(** The end of a failed program. *)
Lemma confirm_error base d d0 : flash_ok d -> wcycle_ d = 3 -> error_bit d = true -> storage_ d = storage_ d0 ->
  let d' := writes [(base, 0xD0)] d in
  wcycle_ d' = 0 /\ error_bit d' = true /\ storage_ d' = storage_ d0.
Proof. intros Hok Hc He Hs. cbv zeta. rewrite confirm by done. rewrite He. done. Qed.

(** Two words or more. *)
Lemma block_program_many base ov ws d : flash_ok d -> wcycle_ d = 0 -> error_bit d = false ->
  1 <= Z.of_nat (length ws) <= 65535 -> Forall in_array (ov :: ws) ->
  let d' := writes (block_program base (ov :: ws)) d in
  wcycle_ d' = 0 /\ error_bit d' = negb (one_block (ov :: ws)) /\
  if one_block (ov :: ws)
  then forall i, bv_get (storage_ d') i = bv_get (store_words (ov :: ws) (storage_ d)) i
  else storage_ d' = storage_ d.
Proof.
  intros Hok Hc He Hn Hws. cbv zeta. rewrite block_program_eq by (done || cbn [length]; lia).
  replace (Z.of_nat (length (ov :: ws)) - 1) with (Z.of_nat (length ws)) by (cbn [length]; lia).
  set (n := Z.of_nat (length ws)) in *. set (d1 := flash_opened n d).
  assert (flash_ok d1) as H1 by (apply flash_opened_ok; done || lia).
  assert (blk_offset_ d1 = -1) as Hb1 by (apply (no_block d Hok); lia).
  pose proof Hws as Ho%Forall_inv. assert (0 <= fst ov < bv_size (storage_ d1)) as Ho'.
  { change (storage_ d1) with (storage_ d). rewrite (fo_size d Hok). unfold in_array in Ho. lia. }
  destruct (block_start_in d1 (fst ov) H1 Ho') as [Es Ei].
  set (d2 := blk_write_start (fst ov) d1).
  assert (flash_ok d2) as H2 by (by apply blk_write_start_ok).
  assert (blk_offset_ d2 = fst ov / 4096 * 4096) as Eo by exact Es.
  assert (0 <= fst ov / 4096 * 4096) as Hpos by lia. set (b := fst ov / 4096 * 4096) in *.
  assert (writes (ov :: ws) d1 = writes (ov :: ws) d2) as ->.
  { cbn [writes foldl]. rewrite (first_word (fst ov) (snd ov) d1); try done.
    - change (counter_ d1) with n. lia.
    - fold d2. lia. }
  destruct (words_run ws ov d2 H2 eq_refl ltac:(lia) eq_refl Hws) as [H3 Es3 Em3 Eo3 Ec3 Ee3 Eb3].
  set (d3 := writes (ov :: ws) d2) in *. rewrite Eo in *.
  assert (one_block (ov :: ws) = forallb (fun ov => in_block b (fst ov)) (ov :: ws)) as ->
    by (by destruct ov).
  assert (error_bit d2 = false) as He2.
  { unfold d2. change (error_bit (ready d) = false). by rewrite ready_error. }
  rewrite He2 in Ee3. cbn [orb] in Ee3.
  destruct (forallb _ (ov :: ws)) eqn:Ea; cbn [negb] in *; [|by apply confirm_error].
  rewrite confirm, Ee3 by done. split_and!; [done| |].
  { rewrite ready_error. unfold blk_write_flush. by destruct (_ =? _). }
  intros i. unfold blk_write_flush. destruct (Z.eqb_spec (blk_offset_ d3) (-1)); [lia|].
  change (storage_ (ready (set_wcycle 0 (set_blk_offset (-1) (set_storage ?x d3))))) with x.
  destruct (bv_memcpy_updated (blk_offset_ d3) (blk_bytes_ d3) 0 (Z.to_nat (writeblock_size_ d3))
    (storage_ d3) (proj2 (fo_wf d3 H3))) as (_ & _ & _ & ->).
  destruct (fo_block d3 H3) as [-> _]. rewrite Eo3, Es3, Eb3 by done.
  change (storage_ d2) with (storage_ d). change (Z.of_nat (Z.to_nat 4096)) with 4096.
  destruct (block_image b (ov :: ws) (blk_bytes_ d2) (storage_ d) (storage_ d) Ea) as [I1 I2]; [|done|].
  { intros j Hj. unfold d2, blk_write_start.
    change (blk_bytes_ (set_blk_bytes ?x _)) with x.
    destruct (bv_memcpy_updated 0 (storage_ d) (blk_offset_ d2) (Z.to_nat (writeblock_size_ d1))
      (blk_bytes_ d) (proj1 (fo_wf d Hok))) as (_ & _ & _ & G).
    etransitivity; [apply G|]. destruct (fo_block d1 H1) as [-> _]. rewrite Eo.
    change (Z.of_nat (Z.to_nat 4096)) with 4096.
    destruct (Z.leb_spec 0 j), (Z.ltb_spec j (0 + 4096)); try lia. cbn [andb]. f_equal. lia. }
  destruct (Z.leb_spec b i), (Z.ltb_spec i (b + 4096)); cbn [andb].
  - rewrite I1 by lia. f_equal. lia.
  - symmetry. apply I2. lia.
  - symmetry. apply I2. lia.
  - symmetry. apply I2. lia.
Qed.

(** C32. Buffered programming is all or nothing: the driver's sequence (0xE8, the count, up to
    65536 words at offsets of the array, 0xD0), started in command mode with the error
    bit clear, ends in command mode; if there are at least two words and all lie in
    the 4096-byte block of the first, every byte of the array is what storing the
    words one by one gives and the error bit stays clear; otherwise the array is
    unchanged and the error bit is set.  (A count of zero, one word, never opens the
    block: it fails even though the command set allows it.) *)
Theorem flash_block_program base ws d : flash_ok d -> wcycle_ d = 0 -> error_bit d = false ->
  1 <= Z.of_nat (length ws) <= 65536 -> Forall in_array ws ->
  let d' := writes (block_program base ws) d in
  let good := (2 <=? Z.of_nat (length ws)) && one_block ws in
  wcycle_ d' = 0 /\ error_bit d' = negb good /\
  if good then forall i, bv_get (storage_ d') i = bv_get (store_words ws (storage_ d)) i
  else storage_ d' = storage_ d.
Proof.
  intros Hok Hc He Hn Hws. destruct ws as [|ov [|ov' ws]]; [cbn [length] in Hn; lia| |].
  - cbn [length]. change (2 <=? Z.of_nat 1) with false. cbv zeta. cbn [andb negb].
    rewrite block_program_eq by done.
    change (Z.of_nat (length [ov]) - 1) with 0. set (d1 := flash_opened 0 d).
    assert (flash_ok d1) as H1 by (apply flash_opened_ok; done || lia).
    assert (blk_offset_ d1 = -1) as Hb1 by (apply (no_block d Hok); lia).
    apply Forall_inv in Hws.
    pose proof (single_word ov d1 H1 eq_refl Hb1 eq_refl) as E.
    destruct (flash_write_ok (fst ov) 4 (snd ov) d1 H1 ltac:(cmd_in) Hws) as [H2 _].
    change (snd (flash_write_internal (fst ov) 4 (snd ov) d1)) with (writes [ov] d1) in H2.
    apply (confirm_error base _ d); [done| | |]; rewrite E; try done.
    change (error_bit (ready (set_status (Z.lor (status_ d1) 0x10) d1)) = true).
    rewrite ready_error. apply set_error.
  - cbv zeta. destruct (Z.leb_spec 2 (Z.of_nat (length (ov :: ov' :: ws)))); [|cbn [length] in *; lia].
    cbn [andb]. apply block_program_many; try done. cbn [length] in *. lia.
Qed.
End Flash.

(** The flash the machine is built with. *)
Lemma flash_init_ok : flash_inv 0x2000000 (PFlash_init 0x10000 512).
Proof.
  assert (device_width_ (PFlash_init 0x10000 512) = 2) as E1 by reflexivity.
  split; try reflexivity; cbn [PFlash_init storage_ blk_bytes_ wcycle_ cmd_ status_ counter_ blk_offset_
    sector_len_ writeblock_size_].
  - exists 16, 512. by vm_compute.
  - split; [by vm_compute|]. by vm_compute.
  - split; apply bv_new_wf; unfold fits; lia.
  - lia.
  - split; [by left|lia].
  - unfold fits. lia.
  - by left.
Qed.






Ltac words_in :=
  repeat (apply Forall_cons_2; [unfold in_array; cbn [fst]; lia|]); apply Forall_nil_2.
====================
• [The task]: Above are some lines. Repeat exactly, and only, those from the line that has "rewrite He2 in Ee3. cbn [orb] in Ee3." through the line that has "intros i. unfold".

• [Answer box]:
  rewrite He2 in Ee3. cbn [orb] in Ee3.
  destruct (forallb _ (ov :: ws)) eqn:Ea; cbn [negb] in *; [|by apply confirm_error].
  rewrite confirm, Ee3 by done. split_and!; [done| |].
  { rewrite ready_error. unfold blk_write_flush. by destruct (_ =? _). }
  intros i. unfold blk_write_flush. destruct (Z.eqb_spec (blk_offset_ d3) (-1)); [lia|].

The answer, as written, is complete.